Edinburgh/Wien - Irlands Rugby-Nationalmannschaft hat also seinen Titel im Six-Nations-Turnier, dem alljährlichen Gipfeltreffen von Europas Eierlaberl-Elite, verteidigt. Zum ersten Mal seit 66 Jahren. Ein 40:10-Sieg gegen Schottland an einem außerordentlichen Schlusstag war dafür gerade gut genug. Zuvor hatte Wales Italien mit 61:20 überfahren, danach England Frankreich 55:35 besiegt.

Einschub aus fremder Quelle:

(** * PybindUtils.h: utilities for interop between the MLIR C API and pybind11

  A shallow embedding of [mlir/lib/Bindings/Python/PybindUtils.h]:
  the [Defaulting] wrapper with its type caster [MlirDefaultingCaster],
  and the three [MlirStringCallback] accumulators [PyPrintAccumulator],
  [PyFileAccumulator] and [PySinglePartStringAccumulator].

  C++ member functions become functions in a small state monad whose
  outcomes distinguish a normal return, a propagating C++ exception and a
  failed [assert]. *)

From Stdlib Require Import String.
From Stdlib Require Import List NArith Bool.
From Stdlib Require Import Strings.Byte.
Import ListNotations.

Set Implicit Arguments.

(** ** The host runtime: bytes, Python strings, exceptions *)

Module Py.

(** A chunk [(const char *part, intptr_t size)] is the [size] bytes at
    [part]. *)
Definition chunk := list byte.

(** A Python [str] is a sequence of Unicode code points. *)
Definition str := list N.

(** A Python [bytes] object. *)
Definition bytes := list byte.
(** Modelled from the spec: [Visit], missing like [VisitEach]; at the end of
    the visit the recorded errors are combined into one, and a visit without
    errors returns none (section 7). *)
Definition Visit (items : list (Info * option error))
    (fn : Info → option error → M (option error)) : M (option error) :=
  rs <- VisitEach items fn ;;
  ret (aggregate (omap id rs)).

(** *** [RunUndo] *)

Definition request (args : list string) : BuilderRequest :=
  mkRequest (o_Namespace o) (EnforceNamespace o) (Filenames o) args.

Definition initial (w : World) : State World := mkState w [] ∅ [].

(** The state in which the first visit starts, once the first resolution
    has left the cluster in [w]. *)
Definition started (w : World) : State World :=
  mkState w [CallDo (request (Resources o))] ∅ [].

(** The state in which the second visit starts, once the second resolution
    has left the cluster in [w]. *)
Definition restarted (st : State World) (w : World) : State World :=
  mkState w (trace st ++ [CallDo (request (refResources st))])
          (deDuplica st) (refResources st).

Definition RunUndo (w : World) : outcome * State World :=
  let (r, st) := call (CallDo (request (Resources o))) (Do K (request (Resources o))) (initial w) in
  match r with
  | inl e => (Returns (Some e), st)
  | inr items =>
    let (err, st1) := Visit items visitor st in
    if length (refResources st1) <? 1 then (Returns None, st1)
    else
      let (r2, st2) :=
        call (CallDo (request (refResources st1))) (Do K (request (refResources st1))) st1 in
      match r2 with
      | inl e2 => (Returns (Some e2), st2)
      | inr items2 =>
        let (err2, st3) := Visit items2 undoFunc st2 in
        match err, err2 with
        | Some e, Some e2 => (Returns (Some (Errorf (Error K e +:+ "
" +:+ Error K e2))), st3)
        | _, _ => (Panics, st3)
        end
      end
  end.

End Command.

(** The same state with another set of keys. *)
Definition withDeDuplica {World : Type} (D : gset string) (st : State World) : State World :=
  mkState (world st) (trace st) D (refResources st).

(** ** Reading a run *)

(** The key under which a handle is reserved when it is visited as a
    workload. *)
Definition workloadKey (info : Info) : string :=
  deDuplicaKey (Mapping_GroupVersionKind info) (Name info).

(** What a Rollout handle refers to: the key of the referenced workload and
    the identifier queued for the second pass.  [None] when the payload is
    missing, is no Rollout, or has an [apiVersion] that does not parse. *)
Definition target (info : Info) : option (string * string) :=
  match Object info with
  | Some (RolloutV1alpha1 ro) =>
      let ref := Spec_ObjectRef_WorkloadRef ro in
      match ParseGroupVersion (APIVersion ref) with
      | inr gv =>
          Some (deDuplicaKey (mkGVK (gv_Group gv) (gv_Version gv) (wr_Kind ref)) (wr_Name ref),
                resourceIdentifier gv ref)
      | inl _ => None
      end
  | _ => None
  end.

(** The key the first pass looks up for an item, if it gets that far. *)
Definition itemKey (item : Info * option error) : option string :=
  match item.2 with
  | Some _ => None
  | None => if isRollout item.1 then fst <$> target item.1
            else Some (workloadKey item.1)
  end.

(** The item is a Rollout whose reference to [k] went into the queue: its
    visit recorded no error. *)
Definition queues (k : string) (item : Info * option error) (r : option error) : bool :=
  match item.2, r with
  | None, None => isRollout item.1 && bool_decide (fst <$> target item.1 = Some k)
  | _, _ => false
  end.

(** The item is a workload with key [k], named directly. *)
Definition names (k : string) (item : Info * option error) : bool :=
  match item.2 with
  | None => negb (isRollout item.1) && bool_decide (workloadKey item.1 = k)
  | Some _ => false
  end.

(** Visiting the item leaves [k] in the set. *)
Definition reserves (k : string) (item : Info * option error) (r : option error) : bool :=
  names k item || queues k item r.

(** How many references to [k] the first pass queued. *)
Fixpoint queued (k : string) (items : list (Info * option error))
    (rs : list (option error)) : nat :=
  match items, rs with
  | item :: items, r :: rs => (if queues k item r then 1 else 0) + queued k items rs
  | _, _ => 0
  end.

(** The identifier that visiting the item appends to [refResources]. *)
Definition reference (item : Info * option error) (r : option error) : list string :=
  match item.2, r with
  | None, None =>
      if isRollout item.1
      then match target item.1 with Some (_, id) => [id] | None => [] end
      else []
  | _, _ => []
  end.

Fixpoint references (items : list (Info * option error))
    (rs : list (option error)) : list string :=
  match items, rs with
  | item :: items, r :: rs => reference item r ++ references items rs
  | _, _ => []
  end.


Fixpoint count (p : event → bool) (tr : list event) : nat :=
  match tr with
  | [] => 0
  | ev :: tr => (if p ev then 1 else 0) + count p tr
  end.

(** A rollback attempt for key [k] begins: [undoFunc] got a handle and
    looks up its rollbacker. *)
Definition isDispatch (k : string) (ev : event) : bool :=
  match ev with
  | CallRollbackerFn info => bool_decide (workloadKey info = k)
  | _ => false
  end.

(** The [Rollback] method is called on a handle with key [k]. *)
Definition isRollback (k : string) (ev : event) : bool :=
  match ev with
  | CallRollback info _ _ => bool_decide (workloadKey info = k)
  | _ => false
  end.

Definition isDo (ev : event) : bool :=
  match ev with
  | CallDo _ => true
  | _ => false
  end.

Definition dispatches (k : string) (tr : list event) : nat := count (isDispatch k) tr.
Definition rollbacks (k : string) (tr : list event) : nat := count (isRollback k) tr.


(** A line that reports a key met again. *)
Definition isRejection (ev : event) : bool :=
  match ev with
  | Println line => bool_decide (line = msgDuplicate)
  | _ => false
  end.

Definition rejections (tr : list event) : nat := count isRejection tr.

(** A rollback attempt on a handle that is a Rollout. *)
Definition isPointerDispatch (ev : event) : bool :=
  match ev with
  | CallRollbackerFn info => isRollout info
  | _ => false
  end.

Eine um sechs Zähler bessere Punktedifferenz gab somit am Ende den Ausschlag zugunsten Irlands, das wie schon 2014 England hinter sich ließ. Wales wurde Dritter, gefolgt von Frankreich, Italien und Schottland. Nach 15-mal 80 Rugbyminuten, welche ja alleine aufgrund ihres Intensitätsgrades zu durchschnittlichen Sportminuten in einem ähnlichen Umrechnungsverhältnis stehen wie Hunde- zu Menschenjahren, hatte ein einziger Hechtsprung monumentale Bedeutung erlangt: Irlands Jamie Heaslip versagte so Stuart Hogg in letzter Sekunde (und fünf Minuten vor Spielende) einen weiteren Try für Schottland. Sieben Punkte ist ein solcher (inklusive erfolgreicher Erhöhung) wert - und dann, ja dann...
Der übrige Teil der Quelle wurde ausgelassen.